Au vu de ce tableau, vous pouvez devenir très bon en Bug Bounty, mais être complètement démuni si vous devez réaliser un test d’intrusion interne dans un environnement Microsoft tant les spécificités sont nombreuses. Le risque sera de passer trop de temps sur des applications web internes puisqu’il s’agira de votre principale expertise, alors qu’un pentester expérimenté pourra compromettre le réseau cible en quelques heures du fait de sa connaissance avancée des infrastructures Microsoft.

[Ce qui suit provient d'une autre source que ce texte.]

(** ** The new symbol *)

Lemma symtab_insert_new {D} sym regular key (datum : D) tab h scp :
  table tab = Some h -> hashtab_wf cstring_ok h -> hashtab_wf cstring_ok scp -> cstring_ok key ->
  hashtab_model h !! key = None -> hashtab_model scp !! key = None ->
  nel h < UINT32_MAX -> nel scp < UINT32_MAX -> 0 <= nprim tab < UINT32_MAX ->
  exists h' scp', symtab_insert sym regular key datum SCOPE_DECL 1 tab (Some scp) [] =
      (0, Symtab (Some h') (nprim tab + 1), Some scp', []) /\
    hashtab_wf cstring_ok h' /\ nel h' = nel h + 1 /\ hashtab_model h' = <[key := datum]> (hashtab_model h) /\
    hashtab_wf cstring_ok scp' /\ hashtab_model scp' = <[key := ScopeDatum SCOPE_DECL [1]]> (hashtab_model scp).
Proof.
  intros Ht Hw Hws Hk Hn Hns Hnel Hnels Hp.
  destruct (hashtab_insert_new cstring_ok h key datum Hw Hk Hn Hnel) as (h' & Eh & Hw' & Hm').
  destruct (hashtab_insert_new cstring_ok scp key (ScopeDatum SCOPE_DECL []) Hws Hk Hns Hnels) as (s1 & Es & Hw1 & Hm1).
  unfold symtab_insert. rewrite Ht, Eh. cbn [Z.eqb SEPOL_OK orb negb]. unfold find_scope.
  rewrite (hashtab_search_spec cstring_ok scp key Hws Hk), Hns. cbn [malloc negb]. rewrite Es. cbn [truthy Z.eqb negb andb].
  unfold add_decl, add_i_to_a. cbn [decl_ids existsb length malloc]. change (Z.of_nat 0 =? UINT32_MAX) with false. cbv iota.
  rewrite andb_false_r. change (0 =? -1) with false. cbv iota.
  destruct (write_symbol_spec s1 key (fun d => ScopeDatum (sc_scope d) ([] ++ [1])) Hw1) as (s2 & -> & Hw2 & _ & Hm2).
  exists h', s2. unfold UINT32_MAX in *. rewrite u32_small by lia. split; [reflexivity|]. split; [done|]. split.
  { rewrite (nel_size cstring_ok h' Hw'), Hm', map_size_insert_None, (nel_size cstring_ok h Hw) by done. lia. }
  split; [done|]. split; [done|]. rewrite Hm2, Hm1, alter_insert_eq. done.
Qed.

(** ** Attribute maps *)

Lemma grow_map_ok n m :
  0 < n -> Z.of_nat (length m) = n - 1 -> grow_map n m [] = Some (m ++ [ebitmap_init], []).
Proof.
  intros Hn Hl. unfold grow_map. cbn [malloc andb]. rewrite (proj2 (Z.leb_le _ _)) by lia.
  by rewrite firstn_all2 by lia.
Qed.

Lemma map_mem_snoc m e i b :
  0 <= i -> map_mem (m ++ [e]) i b = if i =? Z.of_nat (length m) then ebitmap_mem e b else map_mem m i b.
Proof.
  intros Hi. unfold map_mem. destruct (Z.eqb_spec i (Z.of_nat (length m))) as [->|Hne].
  - rewrite Nat2Z.id, list_lookup_middle by done. done.
  - destruct (decide (Z.to_nat i < length m)%nat) as [Hlt|Hge].
    + by rewrite lookup_app_l.
    + rewrite (lookup_ge_None_2 m) by lia. rewrite lookup_ge_None_2; [done|]. rewrite length_app. simpl. lia.
Qed.

Lemma grow_maps_ok db v :
  nprim (p_types db) = v -> 0 < v < 2 ^ 32 - MAPSIZE ->
  Forall ebitmap_wf (type_attr_map db) -> Forall ebitmap_wf (attr_type_map db) ->
  Z.of_nat (length (type_attr_map db)) = v - 1 -> Z.of_nat (length (attr_type_map db)) = v - 1 ->
  exists m1, grow_maps v (db, []) = Some (set_maps m1 (attr_type_map db ++ [ebitmap_init]) db, []) /\
    Forall ebitmap_wf m1 /\ Z.of_nat (length m1) = v /\
    forall i b, 0 <= i -> map_mem m1 i b = (i =? v - 1) && (b =? v - 1) || map_mem (type_attr_map db) i b.
Proof.
  intros Hn Hv W1 W2 L1 L2. unfold grow_maps. rewrite Hn, (grow_map_ok _ (type_attr_map db)) by lia. cbn [mbind option_bind].
  rewrite (grow_map_ok _ (attr_type_map db)) by lia. cbn [mbind option_bind].
  destruct (set_in_map_spec (type_attr_map db ++ [ebitmap_init]) (v - 1) (v - 1)) as (m1 & -> & W & L & H).
  - apply Forall_app. split; [done|]. apply Forall_singleton, ebitmap_init_wf.
  - rewrite length_app. simpl. lia.
  - lia.
  - cbn [mbind option_bind]. exists m1. split; [reflexivity|]. split; [done|]. rewrite length_app in L. split; [simpl in L; lia|].
    intros i b Hi. rewrite H, map_mem_snoc by done. f_equal. destruct (Z.eqb_spec i (Z.of_nat (length (type_attr_map db)))) as [->|]; [|done].
    by rewrite map_mem_out.
Qed.

(** ** Roles *)

(** The role is authorized for one more type, and its cache says so. *)
Definition role_gains (bit : Z) (r r' : role_datum) : Prop :=
  exists ts, ebitmap_wf ts /\ (forall b, ebitmap_mem ts b = (b =? bit) || ebitmap_mem (ts_types (ro_types r)) b) /\
    r' = RoleDatum (ro_value r) (dominates r) (TypeSet ts ebitmap_init 0) ts (ro_bounds r) (ro_flavor r) (ro_roles r).

Section roles.
Context (types : hashtab_val (list Z) type_datum) (n : Z) (structs : list (option type_datum)) (bit : Z).
Hypothesis Hbound : n <= 2 ^ 32 - MAPSIZE.
Hypothesis Hplain : plain_types (hashtab_model types).
Hypothesis Hindexed : indexed type_val (fun _ d => d) n (hashtab_model types) structs.
Hypothesis Hbit : 0 <= bit < 2 ^ 32 - MAPSIZE.
Hypothesis Hnew : exists k d, hashtab_model types !! k = Some d /\ type_val d = Some (bit + 1).

Lemma add_to_role_ok r :
  role_types_ok (hashtab_model types) r ->
  exists r', add_to_role n structs bit r [] = Some (r', []) /\ role_gains bit r r'.
Proof.
  intros (ts & Hts & Hw & Hk). unfold add_to_role. rewrite Hts. cbn [negset ts_types ts_flags].
  destruct (write_bit_memory ebitmap_init bit false ebitmap_init_wf Hbit) as (e0 & -> & Hw0 & H0).
  assert (e0 = ebitmap_init) as ->.
  { apply ebitmap_ext; [done|apply ebitmap_init_wf|]. intros b. rewrite H0. by destruct (b =? bit). }
  destruct (set_bit_memory ts bit Hw Hbit) as (e & -> & Hwe & He).
  rewrite (expand_role_same types n structs Hbound Hplain Hindexed e Hwe).
  - cbn [mbind option_bind]. eexists. split; [reflexivity|]. exists e. split; [done|]. split; [by rewrite Hts|done].
  - intros i. rewrite He. destruct (Z.eqb_spec i bit) as [->|]; [by intros _|]. apply Hk.
Qed.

Le test d’intrusion interne est un autre monde comparé aux tests d’intrusion externes, que ce soit en termes de technologies utilisées ou en taille du périmètre. Vous passez potentiellement de quelques dizaines de serveurs exposés sur internet, à plusieurs milliers de machines sur le réseau interne, sans aucun firewall. Vous pouvez (généralement) vous connecter sur une machine au Brésil depuis Paris. Il s’agit donc d’une approche différente du test d’intrusion orienté “Bug Bounty”, car dans cette masse vous devrez trouver le moyen le plus direct pour compromettre non pas une machine, mais tout le réseau, c’est-à-dire toute l’infrastructure Microsoft, et devenir “Administrateur du domaine”.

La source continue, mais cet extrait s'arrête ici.